Collected data entries:
***

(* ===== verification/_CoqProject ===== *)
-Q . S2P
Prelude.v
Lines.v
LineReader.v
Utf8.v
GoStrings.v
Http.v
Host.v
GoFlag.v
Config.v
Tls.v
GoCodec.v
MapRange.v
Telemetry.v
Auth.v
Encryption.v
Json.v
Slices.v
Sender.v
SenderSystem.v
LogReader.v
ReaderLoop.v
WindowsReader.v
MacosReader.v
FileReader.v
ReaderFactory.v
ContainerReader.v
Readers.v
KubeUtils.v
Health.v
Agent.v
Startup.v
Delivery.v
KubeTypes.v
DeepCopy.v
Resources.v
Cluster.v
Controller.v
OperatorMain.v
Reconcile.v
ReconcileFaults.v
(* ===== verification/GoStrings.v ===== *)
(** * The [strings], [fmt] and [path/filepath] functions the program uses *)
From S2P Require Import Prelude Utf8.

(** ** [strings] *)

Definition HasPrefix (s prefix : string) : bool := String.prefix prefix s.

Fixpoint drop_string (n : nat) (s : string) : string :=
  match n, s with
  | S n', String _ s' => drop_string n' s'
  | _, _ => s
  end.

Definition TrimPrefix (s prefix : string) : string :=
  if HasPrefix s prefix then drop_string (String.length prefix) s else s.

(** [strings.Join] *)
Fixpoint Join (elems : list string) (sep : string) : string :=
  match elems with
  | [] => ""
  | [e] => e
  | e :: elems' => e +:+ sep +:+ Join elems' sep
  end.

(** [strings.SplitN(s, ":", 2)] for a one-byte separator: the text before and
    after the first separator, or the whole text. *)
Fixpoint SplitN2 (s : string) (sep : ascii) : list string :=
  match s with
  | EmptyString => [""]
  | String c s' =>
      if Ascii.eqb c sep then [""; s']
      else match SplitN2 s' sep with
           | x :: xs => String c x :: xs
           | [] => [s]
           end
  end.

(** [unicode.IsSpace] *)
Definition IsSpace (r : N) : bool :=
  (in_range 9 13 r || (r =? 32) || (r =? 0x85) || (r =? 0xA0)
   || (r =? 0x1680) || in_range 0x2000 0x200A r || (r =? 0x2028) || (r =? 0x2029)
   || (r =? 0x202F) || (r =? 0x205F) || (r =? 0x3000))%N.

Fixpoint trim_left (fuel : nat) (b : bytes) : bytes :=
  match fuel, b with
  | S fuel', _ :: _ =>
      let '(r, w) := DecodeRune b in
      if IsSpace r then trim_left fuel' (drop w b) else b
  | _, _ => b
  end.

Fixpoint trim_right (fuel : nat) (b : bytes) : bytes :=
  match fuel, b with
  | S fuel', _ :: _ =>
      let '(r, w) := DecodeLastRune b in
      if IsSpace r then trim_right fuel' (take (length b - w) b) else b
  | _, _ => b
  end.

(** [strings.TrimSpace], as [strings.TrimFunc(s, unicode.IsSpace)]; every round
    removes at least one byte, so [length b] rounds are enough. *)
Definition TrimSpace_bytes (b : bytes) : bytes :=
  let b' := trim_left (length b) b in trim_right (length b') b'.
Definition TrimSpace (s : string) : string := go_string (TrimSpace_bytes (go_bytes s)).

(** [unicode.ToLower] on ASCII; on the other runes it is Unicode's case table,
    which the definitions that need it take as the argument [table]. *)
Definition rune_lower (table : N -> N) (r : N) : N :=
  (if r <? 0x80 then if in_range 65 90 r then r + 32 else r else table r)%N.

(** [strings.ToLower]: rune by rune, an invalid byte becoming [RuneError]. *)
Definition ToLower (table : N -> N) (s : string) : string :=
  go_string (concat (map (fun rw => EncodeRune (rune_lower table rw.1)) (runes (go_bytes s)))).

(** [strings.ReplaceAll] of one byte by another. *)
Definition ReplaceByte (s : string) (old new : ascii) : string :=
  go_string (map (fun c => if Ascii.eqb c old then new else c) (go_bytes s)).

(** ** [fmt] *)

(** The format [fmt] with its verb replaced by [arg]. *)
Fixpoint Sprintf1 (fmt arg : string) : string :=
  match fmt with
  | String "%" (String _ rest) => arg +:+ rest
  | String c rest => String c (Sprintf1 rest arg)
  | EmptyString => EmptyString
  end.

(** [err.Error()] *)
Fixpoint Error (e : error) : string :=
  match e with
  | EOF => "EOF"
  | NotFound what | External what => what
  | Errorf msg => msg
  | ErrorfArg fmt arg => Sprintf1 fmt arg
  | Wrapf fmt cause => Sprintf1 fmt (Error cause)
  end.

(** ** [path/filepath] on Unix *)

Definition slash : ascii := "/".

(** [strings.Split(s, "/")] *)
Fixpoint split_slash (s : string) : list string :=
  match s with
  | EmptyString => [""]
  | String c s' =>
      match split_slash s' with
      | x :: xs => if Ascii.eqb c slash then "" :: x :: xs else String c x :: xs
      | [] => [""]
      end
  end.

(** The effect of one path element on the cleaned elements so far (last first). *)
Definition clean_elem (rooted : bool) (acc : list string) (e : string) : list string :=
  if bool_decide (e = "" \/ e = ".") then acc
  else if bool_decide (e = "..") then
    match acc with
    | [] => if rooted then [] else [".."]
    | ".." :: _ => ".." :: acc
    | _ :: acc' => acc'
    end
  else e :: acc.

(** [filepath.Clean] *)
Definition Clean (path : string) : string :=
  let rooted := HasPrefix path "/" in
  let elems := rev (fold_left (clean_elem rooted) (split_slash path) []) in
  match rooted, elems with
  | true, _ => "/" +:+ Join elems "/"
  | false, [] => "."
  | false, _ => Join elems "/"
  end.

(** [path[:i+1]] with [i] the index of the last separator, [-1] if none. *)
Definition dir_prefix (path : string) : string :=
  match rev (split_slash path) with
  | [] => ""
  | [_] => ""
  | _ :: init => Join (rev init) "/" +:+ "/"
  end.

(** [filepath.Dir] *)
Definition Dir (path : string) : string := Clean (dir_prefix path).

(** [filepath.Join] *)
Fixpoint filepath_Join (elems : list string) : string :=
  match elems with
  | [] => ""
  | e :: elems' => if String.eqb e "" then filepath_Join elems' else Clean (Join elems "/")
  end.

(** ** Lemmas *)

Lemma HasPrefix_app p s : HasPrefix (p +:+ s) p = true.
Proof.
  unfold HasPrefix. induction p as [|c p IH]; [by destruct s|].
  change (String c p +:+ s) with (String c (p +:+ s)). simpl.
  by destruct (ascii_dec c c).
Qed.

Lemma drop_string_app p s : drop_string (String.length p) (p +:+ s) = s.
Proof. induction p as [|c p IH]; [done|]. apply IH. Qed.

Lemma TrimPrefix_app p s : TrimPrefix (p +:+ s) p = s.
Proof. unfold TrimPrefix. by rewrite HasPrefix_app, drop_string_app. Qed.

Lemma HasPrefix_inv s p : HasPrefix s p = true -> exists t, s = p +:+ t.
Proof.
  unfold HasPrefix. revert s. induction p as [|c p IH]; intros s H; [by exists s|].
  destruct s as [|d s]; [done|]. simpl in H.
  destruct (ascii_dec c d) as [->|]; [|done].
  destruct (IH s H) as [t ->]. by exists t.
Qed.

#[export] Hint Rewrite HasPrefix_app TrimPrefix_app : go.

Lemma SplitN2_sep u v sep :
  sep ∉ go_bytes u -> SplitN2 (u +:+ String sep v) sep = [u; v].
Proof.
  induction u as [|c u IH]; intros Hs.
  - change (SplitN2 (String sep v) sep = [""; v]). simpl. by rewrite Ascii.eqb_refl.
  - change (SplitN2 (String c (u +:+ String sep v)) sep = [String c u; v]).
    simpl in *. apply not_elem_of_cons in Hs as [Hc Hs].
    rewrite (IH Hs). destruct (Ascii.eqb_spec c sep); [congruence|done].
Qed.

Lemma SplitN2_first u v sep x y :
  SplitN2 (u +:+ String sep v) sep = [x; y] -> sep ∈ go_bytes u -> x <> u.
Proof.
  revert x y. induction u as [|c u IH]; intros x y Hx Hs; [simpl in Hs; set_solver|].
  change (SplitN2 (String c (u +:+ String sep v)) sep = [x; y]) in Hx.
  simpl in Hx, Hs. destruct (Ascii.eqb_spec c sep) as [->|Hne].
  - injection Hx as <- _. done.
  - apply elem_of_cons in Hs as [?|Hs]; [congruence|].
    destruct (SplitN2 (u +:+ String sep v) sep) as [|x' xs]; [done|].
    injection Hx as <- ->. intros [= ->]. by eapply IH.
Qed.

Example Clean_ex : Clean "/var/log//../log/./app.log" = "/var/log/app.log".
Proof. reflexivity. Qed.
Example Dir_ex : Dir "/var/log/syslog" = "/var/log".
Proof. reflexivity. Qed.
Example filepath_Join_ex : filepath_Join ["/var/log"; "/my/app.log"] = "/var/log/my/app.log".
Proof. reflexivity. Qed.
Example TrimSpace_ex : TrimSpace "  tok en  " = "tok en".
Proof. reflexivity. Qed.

***

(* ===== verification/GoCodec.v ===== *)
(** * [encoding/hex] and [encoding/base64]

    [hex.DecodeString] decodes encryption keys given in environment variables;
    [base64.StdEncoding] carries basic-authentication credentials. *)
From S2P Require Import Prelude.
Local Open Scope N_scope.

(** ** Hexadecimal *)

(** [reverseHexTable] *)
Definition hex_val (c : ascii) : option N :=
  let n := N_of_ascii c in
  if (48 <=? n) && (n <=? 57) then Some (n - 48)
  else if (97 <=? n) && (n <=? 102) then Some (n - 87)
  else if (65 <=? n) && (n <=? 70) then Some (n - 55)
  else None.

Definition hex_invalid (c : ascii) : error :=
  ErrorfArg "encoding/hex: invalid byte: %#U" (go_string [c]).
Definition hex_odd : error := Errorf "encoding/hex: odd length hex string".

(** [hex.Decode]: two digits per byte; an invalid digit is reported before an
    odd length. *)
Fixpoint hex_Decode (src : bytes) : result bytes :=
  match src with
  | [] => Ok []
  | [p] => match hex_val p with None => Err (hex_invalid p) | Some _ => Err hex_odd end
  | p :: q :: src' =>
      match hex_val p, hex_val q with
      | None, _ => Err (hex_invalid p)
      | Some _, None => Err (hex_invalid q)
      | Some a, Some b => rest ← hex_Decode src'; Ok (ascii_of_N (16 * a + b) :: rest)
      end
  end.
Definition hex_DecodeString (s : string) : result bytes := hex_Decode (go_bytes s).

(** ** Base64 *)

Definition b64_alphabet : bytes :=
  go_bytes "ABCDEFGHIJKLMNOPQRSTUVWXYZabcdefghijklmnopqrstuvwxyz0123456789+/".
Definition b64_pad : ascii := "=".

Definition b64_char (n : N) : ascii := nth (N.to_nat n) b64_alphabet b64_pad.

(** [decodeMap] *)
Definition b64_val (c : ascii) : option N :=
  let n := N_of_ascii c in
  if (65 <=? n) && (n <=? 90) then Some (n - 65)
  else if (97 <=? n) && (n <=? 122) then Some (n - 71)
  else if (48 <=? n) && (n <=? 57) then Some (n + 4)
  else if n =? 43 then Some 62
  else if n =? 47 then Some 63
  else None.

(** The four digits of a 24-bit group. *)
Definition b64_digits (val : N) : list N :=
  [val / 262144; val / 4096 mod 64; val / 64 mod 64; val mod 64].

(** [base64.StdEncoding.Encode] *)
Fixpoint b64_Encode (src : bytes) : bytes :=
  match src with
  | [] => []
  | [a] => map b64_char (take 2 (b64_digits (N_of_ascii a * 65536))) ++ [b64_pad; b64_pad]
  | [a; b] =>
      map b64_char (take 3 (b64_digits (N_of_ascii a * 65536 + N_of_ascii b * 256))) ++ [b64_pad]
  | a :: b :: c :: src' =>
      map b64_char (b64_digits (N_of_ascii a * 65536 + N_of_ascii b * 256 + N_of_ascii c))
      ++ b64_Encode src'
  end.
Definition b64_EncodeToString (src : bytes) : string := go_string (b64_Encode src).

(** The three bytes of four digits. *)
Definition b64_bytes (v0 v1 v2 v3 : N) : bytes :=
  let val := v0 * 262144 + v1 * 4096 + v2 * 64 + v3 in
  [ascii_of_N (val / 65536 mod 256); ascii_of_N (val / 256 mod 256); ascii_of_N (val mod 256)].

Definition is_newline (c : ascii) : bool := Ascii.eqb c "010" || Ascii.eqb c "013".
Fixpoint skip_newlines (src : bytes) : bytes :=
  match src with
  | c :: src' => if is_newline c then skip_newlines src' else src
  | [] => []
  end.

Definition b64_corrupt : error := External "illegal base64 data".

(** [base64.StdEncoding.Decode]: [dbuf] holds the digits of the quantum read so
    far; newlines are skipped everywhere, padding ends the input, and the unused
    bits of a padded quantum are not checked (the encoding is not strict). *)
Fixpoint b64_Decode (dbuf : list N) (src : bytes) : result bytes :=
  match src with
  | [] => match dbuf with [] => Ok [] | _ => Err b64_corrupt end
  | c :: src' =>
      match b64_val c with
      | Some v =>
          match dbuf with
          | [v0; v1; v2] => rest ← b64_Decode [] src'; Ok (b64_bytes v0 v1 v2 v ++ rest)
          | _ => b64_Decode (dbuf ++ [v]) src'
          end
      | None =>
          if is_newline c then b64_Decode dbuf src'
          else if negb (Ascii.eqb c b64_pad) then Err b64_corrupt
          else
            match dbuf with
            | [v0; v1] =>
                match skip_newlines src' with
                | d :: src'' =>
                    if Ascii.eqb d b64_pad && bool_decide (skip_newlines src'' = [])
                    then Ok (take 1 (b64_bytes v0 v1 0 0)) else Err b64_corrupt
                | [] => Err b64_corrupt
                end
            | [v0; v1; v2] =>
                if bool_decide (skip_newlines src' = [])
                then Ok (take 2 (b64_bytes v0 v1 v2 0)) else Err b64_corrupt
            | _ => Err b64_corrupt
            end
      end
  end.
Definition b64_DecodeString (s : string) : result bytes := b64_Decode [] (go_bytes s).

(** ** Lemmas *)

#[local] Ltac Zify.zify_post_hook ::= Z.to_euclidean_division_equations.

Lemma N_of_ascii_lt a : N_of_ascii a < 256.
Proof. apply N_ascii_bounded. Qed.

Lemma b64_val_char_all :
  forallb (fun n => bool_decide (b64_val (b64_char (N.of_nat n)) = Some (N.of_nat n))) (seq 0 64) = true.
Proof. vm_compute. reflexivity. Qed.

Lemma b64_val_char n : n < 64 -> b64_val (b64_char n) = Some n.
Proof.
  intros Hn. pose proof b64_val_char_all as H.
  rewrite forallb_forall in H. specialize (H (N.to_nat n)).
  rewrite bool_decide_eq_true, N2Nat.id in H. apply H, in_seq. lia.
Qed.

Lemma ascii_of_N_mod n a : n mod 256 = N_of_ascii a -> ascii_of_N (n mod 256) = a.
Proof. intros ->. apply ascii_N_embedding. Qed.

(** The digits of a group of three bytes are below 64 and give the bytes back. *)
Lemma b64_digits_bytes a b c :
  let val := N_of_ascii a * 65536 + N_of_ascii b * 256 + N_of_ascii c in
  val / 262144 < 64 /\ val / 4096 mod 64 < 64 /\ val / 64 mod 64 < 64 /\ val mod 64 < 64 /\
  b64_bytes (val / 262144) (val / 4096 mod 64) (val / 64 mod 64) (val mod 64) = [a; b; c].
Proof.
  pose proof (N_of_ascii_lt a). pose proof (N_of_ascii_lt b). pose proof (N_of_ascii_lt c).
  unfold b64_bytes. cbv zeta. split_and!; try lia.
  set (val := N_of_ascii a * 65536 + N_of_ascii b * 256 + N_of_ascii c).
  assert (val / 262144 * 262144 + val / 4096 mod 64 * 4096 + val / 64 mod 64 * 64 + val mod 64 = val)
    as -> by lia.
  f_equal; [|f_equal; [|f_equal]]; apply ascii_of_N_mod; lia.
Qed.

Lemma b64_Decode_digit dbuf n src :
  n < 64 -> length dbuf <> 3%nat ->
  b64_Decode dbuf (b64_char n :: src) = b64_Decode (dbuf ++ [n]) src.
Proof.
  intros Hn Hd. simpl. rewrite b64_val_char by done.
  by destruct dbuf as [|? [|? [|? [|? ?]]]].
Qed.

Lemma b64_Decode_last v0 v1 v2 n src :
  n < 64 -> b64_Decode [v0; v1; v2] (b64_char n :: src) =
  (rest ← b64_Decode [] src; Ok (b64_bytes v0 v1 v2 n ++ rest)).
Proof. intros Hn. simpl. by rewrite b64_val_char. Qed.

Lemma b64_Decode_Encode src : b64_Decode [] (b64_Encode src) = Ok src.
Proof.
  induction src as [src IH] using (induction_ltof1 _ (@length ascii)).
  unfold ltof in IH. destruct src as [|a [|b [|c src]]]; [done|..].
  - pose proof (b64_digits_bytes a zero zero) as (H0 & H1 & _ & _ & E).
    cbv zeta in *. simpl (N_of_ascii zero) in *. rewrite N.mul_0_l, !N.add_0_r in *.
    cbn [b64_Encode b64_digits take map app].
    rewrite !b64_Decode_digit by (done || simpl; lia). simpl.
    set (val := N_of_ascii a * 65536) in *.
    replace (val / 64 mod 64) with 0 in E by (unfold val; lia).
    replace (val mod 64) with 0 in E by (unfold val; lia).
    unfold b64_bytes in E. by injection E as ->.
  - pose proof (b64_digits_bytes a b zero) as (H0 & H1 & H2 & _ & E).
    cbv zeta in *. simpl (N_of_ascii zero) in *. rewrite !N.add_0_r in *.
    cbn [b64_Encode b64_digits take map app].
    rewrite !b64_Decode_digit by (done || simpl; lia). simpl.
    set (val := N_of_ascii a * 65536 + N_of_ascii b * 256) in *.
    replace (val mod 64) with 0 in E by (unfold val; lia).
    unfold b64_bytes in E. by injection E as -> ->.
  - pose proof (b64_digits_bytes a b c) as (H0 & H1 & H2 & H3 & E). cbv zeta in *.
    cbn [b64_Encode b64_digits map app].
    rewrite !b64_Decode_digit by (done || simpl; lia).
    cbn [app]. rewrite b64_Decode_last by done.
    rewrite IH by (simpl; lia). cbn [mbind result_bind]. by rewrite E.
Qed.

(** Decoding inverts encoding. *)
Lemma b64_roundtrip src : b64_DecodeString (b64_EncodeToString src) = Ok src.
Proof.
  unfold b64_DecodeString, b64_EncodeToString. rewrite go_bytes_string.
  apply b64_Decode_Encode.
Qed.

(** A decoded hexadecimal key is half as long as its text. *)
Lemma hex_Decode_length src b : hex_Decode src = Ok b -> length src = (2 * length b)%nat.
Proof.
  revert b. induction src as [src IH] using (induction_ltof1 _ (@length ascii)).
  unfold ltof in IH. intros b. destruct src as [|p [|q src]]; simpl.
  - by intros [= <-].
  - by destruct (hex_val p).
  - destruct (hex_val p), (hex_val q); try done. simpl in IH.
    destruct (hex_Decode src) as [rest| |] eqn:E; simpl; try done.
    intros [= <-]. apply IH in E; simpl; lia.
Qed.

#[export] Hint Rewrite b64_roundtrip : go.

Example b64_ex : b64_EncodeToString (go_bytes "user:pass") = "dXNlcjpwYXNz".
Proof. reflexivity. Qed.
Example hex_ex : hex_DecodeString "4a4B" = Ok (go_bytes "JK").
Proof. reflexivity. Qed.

***

EXERCISE BRIEF. A count is all that should be returned: the number of lines in these records containing the string "Example".

EXPECTED ANSWER. 6